— Exercise details —
In the listing below, find the line holding "default [] s" and the line holding "Hole :: ts =>". Write out those two lines and all lines between, exactly, and nothing more.

(Data extract)

(** Every number is written. *)
Lemma write_int_wp sep w v s : w = 32 \/ w = 64 -> - 2 ^ (w - 1) <= v < 2 ^ w -> wp (write_int sep w v s) (fun _ => True).
Proof.
  intros Hw Hv. destruct (abs_value_abs w v Hw Hv) as [Ea Ha]. unfold write_int.
  case_match; try done; unfold on_dec, on_hex, on_bin, on_oct, on_num; cbv zeta;
    by rewrite Ea, ?format_decimal_digits, ?format_uint_defined, ?format_decimal_sep by done.
Qed.
Lemma write_integer_wp sep w v specs : w = 32 \/ w = 64 -> - 2 ^ (w - 1) <= v < 2 ^ w -> wp (write_integer sep w v specs) (fun _ => True).
Proof. intros Hw Hv. destruct specs; cbn [write_integer]; [by apply write_int_wp|by rewrite write_decimal_to_string]. Qed.
Lemma format_char_wp sep c specs : wp (format_char sep c specs) (fun _ => True).
Proof.
  unfold format_char. destruct specs as [s|]; [|done]. case_match; [|by case_match].
  apply write_int_wp; [by left|]. pose proof (swrap_range 8 (byte_to_Z c)). cbn. lia.
Qed.
Lemma format_arg_wp sep a specs : arg_ok a -> wp (format_arg sep a specs) (fun _ => True).
Proof.
  intros Ha. assert (forall p, 0 <= p < 2 ^ 64 -> wp (write_pointer sep p specs) (fun _ => True)) as Hp.
  { intros p Hp. apply write_int_wp; [by right|]. cbn. lia. }
  destruct a; cbn [format_arg arg_ok] in *; try (apply write_integer_wp; cbn; lia).
  - case_match; [|done]. apply write_integer_wp; [by left|]. destruct b; cbn; lia.
  - apply format_char_wp.
  - unfold format_cstring. destruct specs as [sp|], s as [t|]; try done; case_match; try done; by apply Hp.
  - by case_match.
  - case_match; [done|by apply Hp].
Qed.
Lemma on_field_wp sep args l id : Forall arg_ok args -> wp (on_field sep args l id) (fun r => (length r.1.2 <= length l)%nat).
Proof.
  intros HF. unfold on_field. apply wp_bind. eapply wp_mono; [apply parse_arg_id_wp|]. intros [ref l1] H1. cbn [snd] in H1.
  apply wp_bind. eapply wp_mono; [by apply get_arg_wp|]. intros [a id1] Ha. cbn [fst] in Ha.
  destruct l1 as [|c l1]; [done|]. cbn [length] in H1. case_match; try done.
  - apply wp_bind. eapply wp_mono; [by apply parse_format_specs_wp|]. intros [[l2 s] id2] H2. cbn [fst] in H2. pose proof (tail_len l2).
    case_decide; [|done]. apply wp_bind. eapply wp_mono; [by apply format_arg_wp|]. intros. wp_done.
  - apply wp_bind. eapply wp_mono; [by apply format_arg_wp|]. intros. wp_done.
Qed.
Lemma write_text_wp l : wp (write_text l) (fun _ => True).
Proof.
  remember (length l) as n eqn:E. revert l E. induction n as [n IH] using lt_wf_ind. intros [|c l] ->; [done|]. cbn [write_text].
  case_decide; [destruct l as [|c' l]; [done|]; case_decide; [|done]|]; apply wp_bind;
    (eapply wp_mono; [eapply IH; [|reflexivity]; cbn; lia|]); done.
Qed.
Lemma from_brace_len l : (length (from_brace l) <= length l)%nat.
Proof. induction l as [|c l IH]; cbn [from_brace]; [done|]. case_decide; cbn [length]; lia. Qed.
Lemma parse_loop_wp sep n args l id out : Forall arg_ok args -> (length l < n)%nat -> wp (parse_loop sep n args l id out) (fun _ => True).
Proof.
  intros HF. revert l id out. induction n as [|n IH]; intros l id out Hn; [lia|]. cbn [parse_loop].
  apply wp_bind. eapply wp_mono; [apply write_text_wp|]. intros t _. pose proof (from_brace_len l) as Hb.
  destruct (from_brace l) as [|b [|c l']]; [done..|]. cbn [length] in Hb. case_decide; [apply IH; lia|].
  apply wp_bind. eapply wp_mono; [by apply on_field_wp|]. intros [[f l2] id2] H2. cbn [fst snd length] in H2. apply IH. lia.
Qed.

(** C31: Every format string with every list of arguments, specifiers and
    thousands separators included, ends in a text or in a format_error: the
    digits of a number fill exactly the room that was counted for them, and
    the parser always ends. *)
Theorem format_is_defined sep format_str args :
  Forall arg_ok args ->
  (exists text, vformat sep format_str args = Formatted text) \/ (exists message, vformat sep format_str args = FormatError message).
Proof.
  intros HF. pose proof (parse_loop_wp sep (length format_str + 1) args format_str 0 [] HF ltac:(lia)) as H.
  unfold vformat. destruct (parse_loop _ _ _ _ _ _); cbn in H; [left|right|done]; eauto.
Qed.
Lemma format_is_defined_witness :
  (exists text, vformat Byte.x2c (str "{:n} {:{}}") [int_arg (-1234567890); string_arg (str "a"); int_arg 5] = Formatted text) \/
  (exists message, vformat Byte.x2c (str "{:n} {:{}}") [int_arg (-1234567890); string_arg (str "a"); int_arg 5] = FormatError message).
Proof. apply (format_is_defined Byte.x2c (str "{:n} {:{}}") [int_arg (-1234567890); string_arg (str "a"); int_arg 5]). repeat constructor; cbn; lia. Defined.

(** ** Format strings of text and of fields without specifiers *)
Inductive token := Ch (c : byte) | Hole.
Definition render_token (t : token) : bytes :=
  match t with
  | Hole => str "{}"
  | Ch c => if decide (c = Byte.x7b \/ c = Byte.x7d) then [c; c] else [c]
  end.
Definition render (ts : list token) : bytes := ts ≫= render_token.
(** What an argument looks like. *)
Definition shown (a : arg) : bytes :=
  match a with
  | int_arg n | uint_arg n | long_long_arg n | ulong_long_arg n => to_string n
  | bool_arg b => if b then str "true" else str "false"
  | char_arg c => [c]
  | cstring_arg _ s => default [] s
  | string_arg s => s
  | pointer_arg p => str "0x" ++ uint_loop 64 4 false p []
  end.
Definition is_null (a : arg) : bool := match a with cstring_arg _ None => true | _ => false end.
(** The arguments take the places of the fields, in their order; the first
    field without an argument, or with a null pointer to a string, is an error. *)
Fixpoint fill (ts : list token) (args : list arg) : fres bytes :=
  match ts with
  | [] => Formatted []
  | Ch c :: ts => fbind (fill ts args) (fun t => Formatted (c :: t))
  | Hole :: ts =>
      match args with
      | a :: args =>
          if is_null a then on_error "string pointer is null"
          else fbind (fill ts args) (fun t => Formatted (shown a ++ t))
      | [] => on_error "argument index out of range"
      end
  end.
Lemma fill_defined ts args : (exists t, fill ts args = Formatted t) \/ (exists message, fill ts args = FormatError message).
Proof.
  revert args. induction ts as [|[c|] ts IH]; intros args; cbn; [eauto| |].
  - destruct (IH args) as [[t ->]|[m ->]]; cbn; eauto.
  - destruct args as [|a args]; [eauto|]. destruct (is_null a); [eauto|]. destruct (IH args) as [[t ->]|[m ->]]; cbn; eauto.
Qed.
Lemma write_digits_plain t prefix s : align_ s = ALIGN_DEFAULT -> precision_ s = -1 -> width_ s = 0 -> write_digits t prefix s = prefix ++ t.
Proof.
  intros Ha Hp Hw. unfold write_digits. rewrite Ha, Hp. pose proof (zlen_nonneg t). pose proof (zlen_nonneg (prefix ++ t)).
  rewrite decide_False, decide_True by done. destruct (Z.ltb_spec (zlen t) (-1)); [lia|].
  change (replicate (Z.to_nat 0) (fill_ s) ++ t) with t. unfold write_padded. cbn [width_ with_align].
  rewrite Hw. by destruct (Z.leb_spec 0 (zlen (prefix ++ t))); [|lia].
Qed.
Lemma format_arg_shown sep a : arg_ok a -> format_arg sep a None = if is_null a then on_error "string pointer is null" else Formatted (shown a).
Proof.
  intros Ha. destruct (int_value a) as [v|] eqn:Ei.
  { destruct (int_range _ _ Ei Ha) as [Hw Hv]. rewrite (format_arg_int _ _ _ _ Ei). cbn [write_integer].
    rewrite write_decimal_to_string by done. destruct a; cbn in *; by simplify_eq. }
  destruct a as [| | | |b| |p [t|]| |p]; try done. cbn [format_arg has_type andb].
  unfold write_pointer, write_int, on_hex. cbn [default type_ with_type]. cbv zeta. cbn in Ha.
  destruct (abs_value_abs 64 p) as [-> _]; [by right|cbn; lia|]. rewrite format_uint_defined, Z.abs_eq by lia. cbn [fbind].
  unfold sign_prefix. destruct (Z.ltb_spec p 0); [lia|]. rewrite write_digits_plain by done. done.
Qed.
(** A character of the text, and a pair of closing braces. *)
Ltac loop_text l :=
  destruct (from_brace l) as [|? [|c' l']]; cbn; [by rewrite <- (assoc_L (++))|done|];
  case_decide; [by rewrite <- (assoc_L (++))|];
  match goal with |- fbind ?m _ = _ => destruct m as [[[f l''] id'']| |] end; cbn; [by rewrite <- (assoc_L (++))|done..].
Lemma parse_loop_char sep n args c l id out :
  c <> Byte.x7b -> c <> Byte.x7d -> parse_loop sep (S n) args (c :: l) id out = parse_loop sep (S n) args l id (out ++ [c]).
Proof.
  intros H1 H2. cbn [parse_loop before_brace from_brace]. rewrite !(decide_False _ _ H1). cbn [write_text]. rewrite (decide_False _ _ H2).
  destruct (write_text (before_brace l)) as [t| |]; cbn [fbind]; [|done..].
  loop_text l.
Qed.
Lemma parse_loop_close sep n args l id out :
  parse_loop sep (S n) args (Byte.x7d :: Byte.x7d :: l) id out = parse_loop sep (S n) args l id (out ++ [Byte.x7d]).
Proof.
  cbn [parse_loop before_brace from_brace]. rewrite !decide_False by done. cbn [write_text]. rewrite !decide_True by done.
  destruct (write_text (before_brace l)) as [t| |]; cbn [fbind]; [|done..].
  loop_text l.
Qed.
Lemma parse_loop_render sep n args ts id out :
  Forall arg_ok args -> (length (render ts) < n)%nat ->
  parse_loop sep n args (render ts) (Z.of_nat id) out =
    fbind (fill ts (drop id args)) (fun t => Formatted (out ++ t)).
Proof.
  intros HF. revert n id out. induction ts as [|[c|] ts IH]; intros n id out Hn; destruct n as [|n]; try (cbn in Hn; lia).
  - cbn. by rewrite app_nil_r.
  - change (render (Ch c :: ts)) with (render_token (Ch c) ++ render ts) in *. rewrite length_app in Hn.
    cbn [fill]. cbn [render_token] in *. case_decide as Hc; cbn [app length] in *.
    + destruct Hc as [-> | ->].
      * cbn [parse_loop before_brace from_brace write_text fbind app]. rewrite !decide_True by done. cbn [app fbind write_text].
        rewrite IH by lia. destruct (fill ts (drop id args)); cbn; [by rewrite <- (assoc_L (++))|done..].
      * rewrite parse_loop_close, IH by lia. destruct (fill ts (drop id args)); cbn; [by rewrite <- (assoc_L (++))|done..].
    + rewrite parse_loop_char, IH by (first [naive_solver|lia]). destruct (fill ts (drop id args)); cbn; [by rewrite <- (assoc_L (++))|done..].
  - change (render (Hole :: ts)) with (Byte.x7b :: Byte.x7d :: render ts) in *. cbn [length] in Hn.
    cbn [parse_loop before_brace from_brace write_text fbind app]. rewrite !decide_True by done. cbn [app fbind write_text].
    rewrite decide_False by done. unfold on_field, parse_arg_id. cbn [peek head default]. cbv zeta. cbn [fbind].
    change (bool_decide (_ = _) || _) with true. cbn [fbind get_arg]. unfold next_arg_id.
    destruct (Z.leb_spec 0 (Z.of_nat id)); [|lia]. cbn [fbind]. unfold do_get_arg. rewrite Nat2Z.id.
    destruct (args !! id) as [a|] eqn:E.
    + rewrite (drop_S _ _ _ E). cbn [fbind fill]. rewrite format_arg_shown by (by eapply Forall_lookup_1). destruct (is_null a); [done|]. cbn [fbind].
      replace (Z.of_nat id + 1) with (Z.of_nat (S id)) by lia. rewrite IH by lia.
      destruct (fill ts (drop (S id) args)); cbn; [by rewrite <- (assoc_L (++))|done..].
    + by rewrite drop_ge by (by apply lookup_ge_None).
Qed.
Lemma vformat_render sep args ts :
  Forall arg_ok args -> vformat sep (render ts) args = fill ts args.
Proof.
  intros HF. unfold vformat. rewrite (parse_loop_render sep _ args ts 0 []) by (first [done|lia]). rewrite drop_0. by destruct (fill ts args).
Qed.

(End Data extract)

— Result of the task —
  | cstring_arg _ s => default [] s
  | string_arg s => s
  | pointer_arg p => str "0x" ++ uint_loop 64 4 false p []
  end.
Definition is_null (a : arg) : bool := match a with cstring_arg _ None => true | _ => false end.
(** The arguments take the places of the fields, in their order; the first
    field without an argument, or with a null pointer to a string, is an error. *)
Fixpoint fill (ts : list token) (args : list arg) : fres bytes :=
  match ts with
  | [] => Formatted []
  | Ch c :: ts => fbind (fill ts args) (fun t => Formatted (c :: t))
  | Hole :: ts =>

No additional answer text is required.